There are two other categories in the program: promoting interoperability (PI) and cost. The PI category mirrors the old “meaningful use” program; however, it has become increasingly difficult over the years. If you think that you can meet the required elements, you can pick up 25 more points toward your composite score.
Cost is a bit of an unknown, as the scoring is based on a retrospective review of your claims. You’ll likely pick up a few more points on this 15-point category, but there’s no method to determine performance until after the reporting period. Therefore, be cautious about relying on this category.
MIPS is not going anywhere; the program is written into the law.
But that doesn’t mean that CMS can’t make tweaks and updates. Hopefully, the revisions won’t create even more administrative burden as the program is quickly turning into a big stick with only a small carrot at the end.
Comment by Don McCanne, M.D.
Quote of the Day, March 2015
On reading the summary of the “SGR Repeal and Medicare Provider Payment Modernization Act,” you will see that MIPS places a tremendous administrative burden on health care professionals in a health care system that is already overwhelmingly overburdened with administrative excesses. The only way to escape this additional burden is to participate in Alternative Payment Models (APMs) which, in themselves, create further significant administrative burdens (ACOs, PCMHs, etc.). MIPS is an administrative nightmare.
Under the MIPS payment system, eligible professionals with higher scores will receive positive payment adjustments (and may be eligible for an additional incentive payment). We have observed repeatedly how such systems are gamed in order to receive these extra payments. The problem is that those who do not game the system, and especially those with practice situations and patient populations that make it very difficult to score higher points, will almost automatically receive performance scores below the threshold since their performances will be compared with the gamers.
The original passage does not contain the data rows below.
(** There are no more live pointers than objects in the bucket. *)
Lemma live_refs_size self o refs :
  st_storage self = Cow → live_refs self o refs → Zlen refs ≤ Z.of_nat (size o).
Proof.
  intros Hm [Hok Hnd Hmap]. unfold Zlen. rewrite <-size_dom.
  assert (length refs = size (list_to_set (Keys.chunk_key self <$> (cr_index <$> refs)) : gset string))
    as ->.
  { rewrite size_list_to_set; [by rewrite !length_fmap|].
    apply NoDup_fmap_2_strong; [|done]. intros i j Hi Hj Heq.
    rewrite Forall_forall in Hok.
    apply list_elem_of_fmap in Hi as (r & -> & Hr), Hj as (r' & -> & Hr').
    eapply cow_chunk_key_inj; [done| | |done]; by apply Hok. }
  apply inj_le, subseteq_size. intros k. rewrite elem_of_list_to_set, elem_of_dom.
  intros (i & -> & (r & -> & Hr)%list_elem_of_fmap)%list_elem_of_fmap.
  assert (refs_map refs !! cr_index r = Some (cr_hash r)) as Hs by (apply refs_map_Some; eauto).
  rewrite Hmap in Hs by (rewrite Forall_forall in Hok; by apply Hok).
  unfold pointer_hash in Hs. by destruct (o !! _).
Qed.

Lemma snapshot_create_spec self now id vol env :
  st_storage self = Cow → chunks_ok self (objs env) →
  Z.of_nat (size (objs env)) * 40 ≤ 2 ^ 63 - 41 →
  wp (snapshot_create self now id vol)
    (λ m env', (ok env → ok env') ∧ view_same self (objs env) (objs env') ∧
       objs env !! Keys.snapshot_manifest_key self id = None ∧
       sm_capacity_bytes m = st_capacity self ∧
       (∀ k, k ≠ Keys.snapshot_manifest_key self id → k ≠ Keys.snapshot_chunks_key self id →
          objs env' !! k = objs env !! k) ∧
       ∃ v, snapshot_holds self (objs env') id m v ∧
         ∀ idx c, is_u64 idx → chunk_view self (objs env) idx = Ok c →
           hash_view self (objs env') (v !! idx) = Some c)
    (λ e env', view_same self (objs env) (objs env') ∧
       (¬ ok env ∨ Keys.validate_snapshot_id id = Err e ∨
        is_Some (objs env !! Keys.snapshot_manifest_key self id))) env.
Proof.
  intros Hm Hok Hsize. unfold snapshot_create. rewrite require_cow_ok by done. wp_steps.
  apply wp_lift; [unfold Keys.validate_snapshot_id; by case_match| |intros e He; split; [done|auto]].
  intros _ _. wp_step. eapply wp_mono; [apply get_bytes_as_spec| |].
  2: { intros e env' [[Ho ?] ?]. rewrite Ho. split; [done|tauto]. }
  intros r env1 [[Ho1 Hk1] ->].
  destruct (objs env !! Keys.snapshot_manifest_key self id) as [x|] eqn:Hnone.
  { wp_step. rewrite Ho1. split; [done|]. right. right. eauto. }
  cbv zeta. set (m0 := Snap.new_creating _ _ _ _ _ _ _). wp_step.
  eapply wp_mono; [apply put_manifest_spec|..]; rewrite Ho1.
  2: { intros e env2 [Hn Ho2]. split; [|tauto]. destruct Ho2 as [->|(w & et & _ & ->)]; [done|].
       apply (snapshot_insert_same self _ _ id); auto. }
  intros _ env2 [Hk2 (b1 & et1 & _ & Ho2)].
  assert (Hv2 : view_same self (objs env) (objs env2))
    by (rewrite Ho2; apply (snapshot_insert_same self _ _ id); auto).
  wp_step. eapply wp_mono; [apply collect_live_refs_spec; [done|by eapply view_same_ok]|..].
  2: { intros e env3 [[Ho3 ?] ?]. rewrite Ho3. split; [done|tauto]. }
  intros refs env3 [[Ho3 Hk3] Hlr]. wp_step.
  eapply wp_mono; [apply put_bytes_spec|..]; rewrite Ho3.
  2: { intros e env4 (Hk4 & Ho4 & Hr). split; [|destruct Hr as [?|[Hf _]]; [tauto|by destruct Hf]].
       destruct Ho4 as [->|[et ->]]; [done|]. eapply view_same_trans; [done|].
       apply (snapshot_insert_same self _ _ id); auto. }
  intros _ env4 (Hk4 & _ & et4 & Ho4).
  assert (Hv4 : view_same self (objs env) (objs env4)).
  { rewrite Ho4. eapply view_same_trans; [done|]. apply (snapshot_insert_same self _ _ id); auto. }
  wp_step. eapply wp_mono; [apply put_manifest_spec|..].
  2: { intros e env5 [Hn Ho5]. split; [|tauto]. destruct Ho5 as [->|(w & et & _ & ->)]; [done|].
       eapply view_same_trans; [done|]. apply (snapshot_insert_same self _ _ id); auto. }
  intros _ env5 [Hk5 (b5 & et5 & Hb5 & Ho5)]. wp_step.
  split; [tauto|]. split; [|split; [done|split; [done|split]]].
  { rewrite Ho5. eapply view_same_trans; [done|]. apply (snapshot_insert_same self _ _ id); auto. }
  { intros k Hk1' Hk2'. by rewrite Ho5, Ho4, Ho2, !lookup_insert_ne by done. }
  exists (refs_map refs). split.
  - constructor; try done.
    + rewrite Ho5, lookup_insert_eq. eauto.
    + exists refs, et4. rewrite Ho5, lookup_insert_ne, Ho4, lookup_insert_eq by apply manifest_not_chunks.
      split; [done|]. split; [apply Hlr|]. split; [apply Hlr|]. split; [|done].
      pose proof (live_refs_size self _ _ Hm Hlr) as Hsz. rewrite Ho2 in Hsz.
      rewrite map_size_insert_None in Hsz by done.
      unfold Snap.vec_capacity_ok. apply Z.leb_le. lia.
  - intros idx c Hidx Hc. rewrite (lr_map _ _ _ Hlr) by done.
    rewrite Ho5, Ho4, !(hash_view_insert self _ _ id) by auto.
    apply pointer_view; [done|]. by rewrite Hv2.
Qed.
This will result in negative payment adjustments – reducing payments by up to nine percent.
This is serious. And it is being steamrolled through Congress right now! Those who care about the future of Medicare and who do have organizational skills must immediately inform themselves on what is happening here. Then act. You cannot wait to watch the Congressional vote tally on C-Span, perhaps as early as this week (2015). By then it will be a done deal.
By Don McCanne, M.D.
There was a great celebration when Congress agreed to repeal the flawed SGR formula for adjusting Medicare payment rates. Unfortunately, the voices of those of us who were very concerned about its replacement – MIPS – fell on deaf ears. We are now living with the MIPS mess.
To avoid a nine percent penalty in Medicare payments physicians must comply with the administrative hassle described briefly above. Nobody benefits from this; it has not even improved quality – its avowed intent. Those who attempt to qualify for bonus payments are disappointed since the bonuses are funded by the penalties, and most avoid the penalties by accepting the administrative burden since a nine percent penalty is excessively punitive.
The net result is that we have added a greater administrative burden to a system already overwhelmed with very expensive administrative excesses with the reward being merely avoidance of a monetary penalty, without extra funds being appropriated for potential of paltry rewards.
CMS continues to push this program, presumably based on the fiction that it improves value. If they really wanted greater value in health care, they should look at the $600 billion in recoverable administrative waste that we could free up by enacting and implementing a well designed, single payer, improved Medicare for All. Enough with the MIPS mess.